3. Jika terlalu banyak kasus hukum yang besar di dalam negeri, hingga menyusupkan muak di hati (punna jaimo gau lampo ri lalang pa’rasangnga).
Dalam konteks nasional, realitas yang terjadi memang sudah banyak sekali kasus-kasus besar yang terjadi. Di sinilah dituntut bagaimana peran serta cendekiawan sebagai orang yang berilmu memberikan pemahaman kepada masyarakat banyak, guna menghindari tingkah laku yang bisa membuatnya jatuh dalam perbuatan yang salah.
Sebenarnya hal ini juga sungguh ironis dikarenakan yang banyak melakukan perbuatan salah tersebut adalah orang-orang besar. Bagaimana di negeri ini para penegak hukum, para wakil rakyat, maupun para pemimpin yang justru melakukan perbuatan salah. Mulai dari korupsi, menerima suap, hingga menyebarkan kebencian yang tidak berdasar.
4. Jika banyak hakim dan pejabat suka makan suap (punna angngallengasemmi’ soso’ pabbicaraya).
Manusia cenderung berambisi hidup dengan kemewahan, kehormatan dan jenuh dengan kemiskinan dan penderitaan. Sebagian orang walau sudah bekerja bermandikan keringat namun hasil yang didapat hanya sedikit saja. Bergerak dari keadaan yang demikian sebagian ingin mencoba memperbaiki kedudukan dan ekonominya secepat mungkin dengan usaha dan pengorbanan yang seminim mungkin juga.
Secara logika hal itu tentu tidak mungkin. Namun karena sudah terpatri di dalam pikirannya maka manusia yang tergolong dalam tipe di atas jadi terjerumus dengan melakukan apa pun yang dapat dia lakukan tanpa mempertimbangkan apakah tindakan itu menyalahi prinsip-prinsip moralitas, etika, dan merugikan orang lain.
Berbagai cara haram pun mulai menjamur di dalam pikiran mereka dan salah satu di antaranya adalah dengan memberikan suap. Memberi suap sepertinya tidak menjadi rahasia lagi, begitu memasyarakatnya aksi tersebut sehingga orang yang memberikan dan menerima suap itu tidak merasa bersalah lagi bahkan dikatakan saling tolong-menolong.

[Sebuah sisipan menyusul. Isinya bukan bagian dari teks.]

(* ===== verification/Concurrent.v ===== *)
(** * Requests in flight together

    The development server of Flask ([app.run], lines 344-351 of
    [src/app.py]) answers each request in a thread of its own, and each
    handler opens a connection of its own: the statements of different
    requests reach the database in any order.  A configuration is the shared
    database with the threads, each one the rest of its program ([Prog]),
    the rows its transaction has written and not committed and the records
    it has logged; a step is one event of one thread ([cstep]), and a
    schedule names the thread of each step ([run_schedule]).

    This file holds the model and what holds of every program: the
    invariant of the table under interleaving, and the log and the answer
    of a program that looks at the rows once ([one_shot]), which are those
    it gives alone on a database the service went through.  [Shapes] shows
    that the handlers are such programs, and [Requests] draws the
    conclusions for the requests of the service. *)

From Stdlib Require Import ZArith Lia.
From stdpp Require Import base tactics option list strings relations.
From S2P Require Import Prelude PyValue PyBuiltins Serializer Flask Sql Bind Store Psycopg.
From S2P Require Import Exact Search Nearby Insert Health Home App Logging Prog.

Section pool.
Context `{Spatial} `{!SqlText}.

(** A request in flight: the rows of its transaction, the records it has
    logged and the rest of its program. *)
Record thread := Thread {
  t_pending : list property;
  t_log : list log_record;
  t_prog : prog response
}.

(** A request that has not started. *)
Definition spawn (p : prog response) : thread := Thread [] [] p.

(** The answer of a request that has ended. *)
Definition answer (t : thread) : option (py response) :=
  match t_prog t with
  | Ret r => Some (Ok r)
  | Raise e => Some (Err e)
  | Vis _ _ => None
  end.

(** The log and the answer of a request that has ended. *)
Definition report (t : thread) : option (list log_record * py response) :=
  pair (t_log t) <$> answer t.

(** One event of a thread on the database. *)
Definition thread_step (d : db) (t : thread) : option (db * thread) :=
  match t_prog t with
  | Vis ev k =>
      let '(d', pending', x) := handle_event ev d (t_pending t) in
      Some (d', Thread pending' (t_log t ++ event_log ev) (k x))
  | _ => None
  end.

Definition config : Type := db * list thread.

(** A step of the service: one thread does its next event. *)
Inductive cstep : config -> config -> Prop :=
| cstep_thread i d ts t d' t' :
    ts !! i = Some t -> thread_step d t = Some (d', t') ->
    cstep (d, ts) (d', <[i:=t']> ts).

(** The step of the thread a schedule names; a thread that has ended, or
    that does not exist, does nothing. *)
Definition sched_step (cfg : config) (i : nat) : config :=
  match cfg.2 !! i ≫= thread_step cfg.1 with
  | Some (d', t') => (d', <[i:=t']> cfg.2)
  | None => cfg
  end.

Definition run_schedule (s : list nat) (cfg : config) : config :=
  foldl sched_step cfg s.



(** An event whose answer and whose effect on the transaction depend on
    the environment of the database only, not on its rows. *)
Definition env_only {T} (ev : dbE T) : Prop :=
  forall d d' pending,
    same_env d d' ->
    (handle_event ev d pending).2 = (handle_event ev d' pending).2 /\
    (handle_event ev d pending).1.2 = (handle_event ev d' pending).1.2.

(** Such an event that leaves the database as it is. *)
Definition passive {T} (ev : dbE T) : Prop :=
  env_only ev /\ forall d pending, (handle_event ev d pending).1.1 = d.

(** A program whose answer depends on the environment only. *)
Fixpoint quiet {A} (p : prog A) : Prop :=
  match p with
  | Vis ev k => env_only ev /\ forall x, quiet (k x)
  | _ => True
  end.

(** A program that looks at the rows once: on each of its paths the events
    are [passive] up to one event, and [env_only] after it. *)
Fixpoint one_shot {A} (p : prog A) : Prop :=
  match p with
  | Vis ev k => (passive ev /\ forall x, one_shot (k x)) \/ (forall x, quiet (k x))
  | _ => True
  end.

(** What a thread will have logged and answered when it runs to its end
    on [d] with nothing in between. *)
Definition outcome (t : thread) (d : db) : list log_record * py response :=
  (t_log t ++ run_log (t_prog t) d (t_pending t), (run (t_prog t) d (t_pending t)).2).

End pool.

(** ** What one event does to the database and to its transaction *)

Section events.
Context `{Spatial} `{!SqlText}.

(** An event leaves the database and the transaction as they are or drops
    the rows of the transaction; or takes a value of the sequence for a new
    row of the transaction; or moves the rows of the transaction to the
    table. *)
Inductive effect (d : db) (pending : list property) : db -> list property -> Prop :=
| effect_keep pending' : pending' ⊆+ pending -> effect d pending d pending'
| effect_insert p :
    p_id p = db_next_id d -> row_ok p ->
    effect d pending (set_rows d (db_rows d) (db_next_id d + 1)) (pending ++ [p])
| effect_commit :
    effect d pending (set_rows d (db_rows d ++ pending) (db_next_id d)) [].

Lemma execute_effect sql args d pending :
  effect d pending (handle_event (Execute sql args) d pending).1.1
                   (handle_event (Execute sql args) d pending).1.2.
Proof.
  unfold handle_event.
  destruct (execute_shape sql args (tx_conn d pending)) as [Hs|(p & Hs & Hid & Hok)];
    destruct (execute _ _ _) as [c r]; simpl in Hs; subst c; simpl.
  - rewrite set_rows_same, drop_app_length. by constructor.
  - rewrite <-(assoc_L (++)), drop_app_length. by constructor.
Qed.

Lemma handle_event_effect {T} (ev : dbE T) d pending :
  effect d pending (handle_event ev d pending).1.1 (handle_event ev d pending).1.2.
Proof.
  destruct ev; [| apply execute_effect |..]; simpl;
    [constructor; apply submseteq_nil_l | constructor | constructor; apply submseteq_nil_l
    | by constructor].
Qed.

Lemma effect_env d pending d' pending' : effect d pending d' pending' -> same_env d' d.
Proof. by destruct 1. Qed.

Lemma handle_event_env {T} (ev : dbE T) d pending :
  same_env (handle_event ev d pending).1.1 d.
Proof. eapply effect_env, handle_event_effect. Qed.

(** The events of the handlers by kind. *)
Lemma connect_passive : passive Connect.
Proof.
  split; [|done]. intros d d' pending Hd. simpl. unfold get_db_connection.
  rewrite (same_env_up _ _ Hd). by destruct (db_up d').
Qed.

Lemma commit_env_only : env_only Commit.
Proof. by intros d d' pending Hd. Qed.

Lemma rollback_env_only : env_only Rollback.
Proof. by intros d d' pending Hd. Qed.

Lemma log_passive l msg : passive (Log l msg).
Proof. by split. Qed.

(** A statement that does not read the table: the two probes of the health
    check. *)
Lemma probe_passive sql :
  parse_stmt sql = Some SInfo \/ parse_stmt sql = Some SPostgis ->
  passive (Execute sql None).
Proof.
  intros Hsql.
  assert (forall d pending, handle_event (Execute sql None) d pending =
            (d, pending, (run_stmt (default SInfo (parse_stmt sql)) [] (tx_conn d [])).2))
    as Hev.
  { intros d pending. unfold handle_event.
    rewrite (execute_no_args _ (default SInfo (parse_stmt sql)))
      by (by destruct Hsql as [-> | ->]).
    destruct Hsql as [-> | ->]; simpl; by rewrite set_rows_same, drop_app_length. }
  split; [|intros d pending; by rewrite Hev].
  intros d d' pending Hd. rewrite !Hev. split; [|done].
  unfold same_env, set_rows in Hd. injection Hd as Hup Hst Hnow Hv Hn Hu Hp.
  destruct Hsql as [-> | ->]; simpl; unfold info_row;
    by rewrite ?Hst, ?Hnow, ?Hv, ?Hn, ?Hu, ?Hp.
Qed.

End events.

(** ** The invariant of the table under interleaving *)

Section invariant.
Context `{Spatial} `{!SqlText}.

Lemma thread_step_Some d t d' t' :
  thread_step d t = Some (d', t') ->
  exists T (ev : dbE T) k,
    t_prog t = Vis ev k /\ d' = (handle_event ev d (t_pending t)).1.1 /\
    t' = Thread (handle_event ev d (t_pending t)).1.2 (t_log t ++ event_log ev)
                (k (handle_event ev d (t_pending t)).2).
Proof.
  unfold thread_step. destruct (t_prog t) as [| |T ev k]; [done..|].
  destruct (handle_event _ _ _) as [[d1 p1] x] eqn:He. intros [= <- <-].
  exists T, ev, k. by rewrite He.
Qed.

Lemma thread_step_effect d t d' t' :
  thread_step d t = Some (d', t') -> effect d (t_pending t) d' (t_pending t').
Proof.
  intros (T & ev & k & _ & -> & ->)%thread_step_Some. apply handle_event_effect.
Qed.







Lemma cstep_env cfg cfg' : cstep cfg cfg' -> same_env cfg'.1 cfg.1.
Proof. intros [i d ts t d' t' _ Hstep]. eapply effect_env, thread_step_effect, Hstep. Qed.

Lemma rtc_cstep_env cfg cfg' : rtc cstep cfg cfg' -> same_env cfg'.1 cfg.1.
Proof.
  induction 1 as [|cfg1 cfg2 cfg3 H12%cstep_env _ IH]; [done|]. by rewrite IH.
Qed.

(** A schedule is a sequence of steps. *)
Lemma sched_step_rtc cfg i : rtc cstep cfg (sched_step cfg i).
Proof.
  unfold sched_step. destruct cfg as [d ts]; simpl.
  destruct (ts !! i) as [t|] eqn:Ht; [|done]. simpl.
  destruct (thread_step d t) as [[d' t']|] eqn:Hs; [|done].
  by apply rtc_once, (cstep_thread i d ts t).
Qed.

Lemma run_schedule_rtc s cfg : rtc cstep cfg (run_schedule s cfg).
Proof.
  revert cfg. induction s as [|i s IH]; intros cfg; [done|].
  etrans; [apply (sched_step_rtc cfg i)|apply IH].
Qed.


End invariant.

(** ** The answers under interleaving *)

Section answers.
Context `{Spatial} `{!SqlText}.

Lemma quiet_run {A} (p : prog A) d d' pending :
  quiet p -> same_env d d' ->
  (run p d pending).2 = (run p d' pending).2 /\ run_log p d pending = run_log p d' pending.
Proof.
  revert d d' pending. induction p as [a|e|T ev k IH]; intros d d' pending Hq Hd; [done..|].
  destruct Hq as [Hev Hk]. destruct (Hev d d' pending Hd) as [Hx Hp]. simpl.
  pose proof (handle_event_env ev d pending) as He1.
  pose proof (handle_event_env ev d' pending) as He2.
  destruct (handle_event ev d pending) as [[d1 p1] x1].
  destruct (handle_event ev d' pending) as [[d2 p2] x2]. simpl in *. subst x2 p2.
  destruct (IH x1 d1 d2 p1) as [-> ->]; [done|by rewrite He1, He2|done].
Qed.

Lemma quiet_outcome pending log (p : prog response) d d' :
  quiet p -> same_env d d' ->
  outcome (Thread pending log p) d = outcome (Thread pending log p) d'.
Proof. intros Hq Hd. unfold outcome; simpl. by destruct (quiet_run p d d' pending) as [-> ->]. Qed.

(** The outcome of a thread before and after one of its events. *)
Lemma outcome_step d t d' t' :
  thread_step d t = Some (d', t') -> outcome t d = outcome t' d'.
Proof.
  intros (T & ev & k & Hp & -> & ->)%thread_step_Some. unfold outcome. rewrite Hp. simpl.
  destruct (handle_event ev d (t_pending t)) as [[d1 p1] x1]. simpl.
  by rewrite (assoc_L (++)).
Qed.

(** A thread that has not looked at the rows: its log and its answer will
    be those of its program on the database it ends on. *)
Definition undecided (p0 : prog response) (d0 : db) (t : thread) : Prop :=
  one_shot (t_prog t) /\
  forall d, same_env d d0 -> outcome t d = outcome (spawn p0) d.

(** A thread that has: its log and its answer are fixed. *)
Definition decided (d0 : db) (t : thread) (x : list log_record * py response) : Prop :=
  quiet (t_prog t) /\
  forall d, same_env d d0 -> outcome t d = x.

Lemma decided_step d0 t x d d' t' :
  decided d0 t x -> same_env d d0 -> thread_step d t = Some (d', t') -> decided d0 t' x.
Proof.
  intros [Hq Hx] Hd Hs. pose proof (outcome_step _ _ _ _ Hs) as Ho.
  pose proof (effect_env _ _ _ _ (thread_step_effect _ _ _ _ Hs)) as He.
  destruct (thread_step_Some _ _ _ _ Hs) as (T & ev & k & Hp & _ & Ht').
  rewrite Hp in Hq. destruct Hq as [_ Hk]. split; [subst t'; apply Hk|].
  intros d2 Hd2. rewrite <-(Hx d Hd), Ho. subst t'.
  apply quiet_outcome; [apply Hk|]. by rewrite Hd2, He, Hd.
Qed.

Lemma undecided_step p0 d0 t d d' t' :
  undecided p0 d0 t -> same_env d d0 -> thread_step d t = Some (d', t') ->
  undecided p0 d0 t' \/ decided d0 t' (outcome (spawn p0) d).
Proof.
  intros [Ho Hx] Hd Hs.
  pose proof (effect_env _ _ _ _ (thread_step_effect _ _ _ _ Hs)) as He.
  destruct (thread_step_Some _ _ _ _ Hs) as (T & ev & k & Hp & Hd' & Ht').
  rewrite Hp in Ho. destruct Ho as [[[Hev Hpass] Hk]|Hk].
  - left. split; [subst t'; apply Hk|]. intros d2 Hd2. rewrite <-(Hx d2 Hd2).
    assert (thread_step d2 t = Some (d2, t')) as Hs2.
    { unfold thread_step. rewrite Hp. destruct (Hev d d2 (t_pending t)) as [Hans Hpend];
        [by rewrite Hd, Hd2|].
      pose proof (Hpass d2 (t_pending t)) as Hsame.
      destruct (handle_event ev d2 (t_pending t)) as [[d3 p3] x3]. simpl in *.
      by rewrite Ht', Hans, Hpend, Hsame. }
    symmetry. by apply outcome_step.
  - right. split; [subst t'; apply Hk|]. intros d2 Hd2.
    rewrite <-(Hx d Hd), (outcome_step _ _ _ _ Hs). subst t'.
    apply quiet_outcome; [apply Hk|]. by rewrite Hd2, He, Hd.
Qed.

Lemma answer_outcome t r d : answer t = Some r -> outcome t d = (t_log t, r).
Proof.
  unfold answer, outcome. destruct (t_prog t); intros [= <-]; simpl; by rewrite app_nil_r.
Qed.

(** Where thread [i] stands after some steps: it has not looked at the
    rows, or its log and its answer are those of its program on a database
    the service went through. *)
Definition explained (p0 : prog response) (cfg0 : config) (i : nat) (cfg : config) : Prop :=
  exists t, cfg.2 !! i = Some t /\
    (undecided p0 cfg0.1 t \/
     exists cfg', rtc cstep cfg0 cfg' /\ rtc cstep cfg' cfg /\
                  decided cfg0.1 t (outcome (spawn p0) cfg'.1)).

Lemma explained_step p0 cfg0 i cfg cfg2 :
  rtc cstep cfg0 cfg -> cstep cfg cfg2 ->
  explained p0 cfg0 i cfg -> explained p0 cfg0 i cfg2.
Proof.
  intros Hsteps Hstep (t & Ht & Hex). pose proof (rtc_cstep_env _ _ Hsteps) as Henv.
  destruct Hstep as [j d ts tj d' tj' Hj Hs]. simpl in *.
  assert (cstep (d, ts) (d', <[j:=tj']> ts)) as Hstep by by econstructor.
  destruct (decide (j = i)) as [->|Hne].
  - assert (tj = t) as -> by congruence. exists tj'. split.
    { apply list_lookup_insert_eq. by eapply lookup_lt_Some. }
    destruct Hex as [Hu|(cfg' & Hto & Hfrom & Hd)].
    + destruct (undecided_step _ _ _ _ _ _ Hu Henv Hs) as [Hu'|Hd']; [by left|].
      right. exists (d, ts). split_and!; [done|by apply rtc_once|done].
    + right. exists cfg'. split_and!; [done|by eapply rtc_r|].
      by eapply decided_step.
  - exists t. split; [simpl; by rewrite list_lookup_insert_ne|].
    destruct Hex as [Hu|(cfg' & Hto & Hfrom & Hd)]; [by left|].
    right. exists cfg'. split_and!; [done|by eapply rtc_r|done].
Qed.

Lemma explained_rtc p0 cfg0 i cfg :
  one_shot p0 -> cfg0.2 !! i = Some (spawn p0) -> rtc cstep cfg0 cfg ->
  explained p0 cfg0 i cfg.
Proof.
  intros Ho Hi. revert cfg. apply rtc_ind_r.
  - exists (spawn p0). split; [done|]. by left.
  - intros cfg cfg2 Hsteps Hstep IH. by eapply explained_step.
Qed.

(** The log and the answer of a program that looks at the rows once are,
    under every interleaving, those it gives run alone on a database the
    service went through. *)
Lemma one_shot_outcome p0 cfg0 i cfg t r :
  one_shot p0 -> cfg0.2 !! i = Some (spawn p0) -> rtc cstep cfg0 cfg ->
  cfg.2 !! i = Some t -> answer t = Some r ->
  exists cfg', rtc cstep cfg0 cfg' /\ rtc cstep cfg' cfg /\
               (t_log t, r) = (run_log p0 cfg'.1 [], (run p0 cfg'.1 []).2).
Proof.
  intros Ho Hi Hsteps Ht Hr.
  destruct (explained_rtc p0 cfg0 i cfg Ho Hi Hsteps) as (t' & Ht' & Hex).
  assert (t' = t) as -> by congruence.
  pose proof (rtc_cstep_env _ _ Hsteps) as Henv.
  destruct Hex as [[_ Hu]|(cfg' & Hto & Hfrom & _ & Hd)].
  - exists cfg. split_and!; [done..|]. by rewrite <-(answer_outcome _ _ cfg.1 Hr), (Hu _ Henv).
  - exists cfg'. split_and!; [done..|]. by rewrite <-(answer_outcome _ _ cfg.1 Hr), (Hd _ Henv).
Qed.

End answers.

5. Jika penguasa yang memerintah tidak lagi menyayangi rakyatnya (punna tenamo nakamaseyangi atanna Manggauka).
Menyayangi di sini tentulah banyak parameter untuk menyebutkannya. Menyayangi bisa berarti menghargai kebebasan masyarakatnya sesuai dengan undang-undang yang berlaku. Di mana kebebasan beragama, berkeyakinan, dan berpendapat haruslah dilindungi sehingga tidak ada lagi diskriminasi berdasarkan entitas tertentu. Menyayangi juga dapat dimaksudkan dengan perwujudan dari keadilan ekonomi dan sosial. Mulai dari tidak adanya lagi diskriminasi maupun pembangunan yang harusnya melingkupi seluruh negeri.
Jauh sebelum Indonesia ada dan pemerintahan modern dikenal dengan nama Demokrasi, maka sesungguhnya Kerajaan Gowa sudah menerapkan sistem demokrasi dalam hal pemilihan calon pemimpin,” kata Ridwan.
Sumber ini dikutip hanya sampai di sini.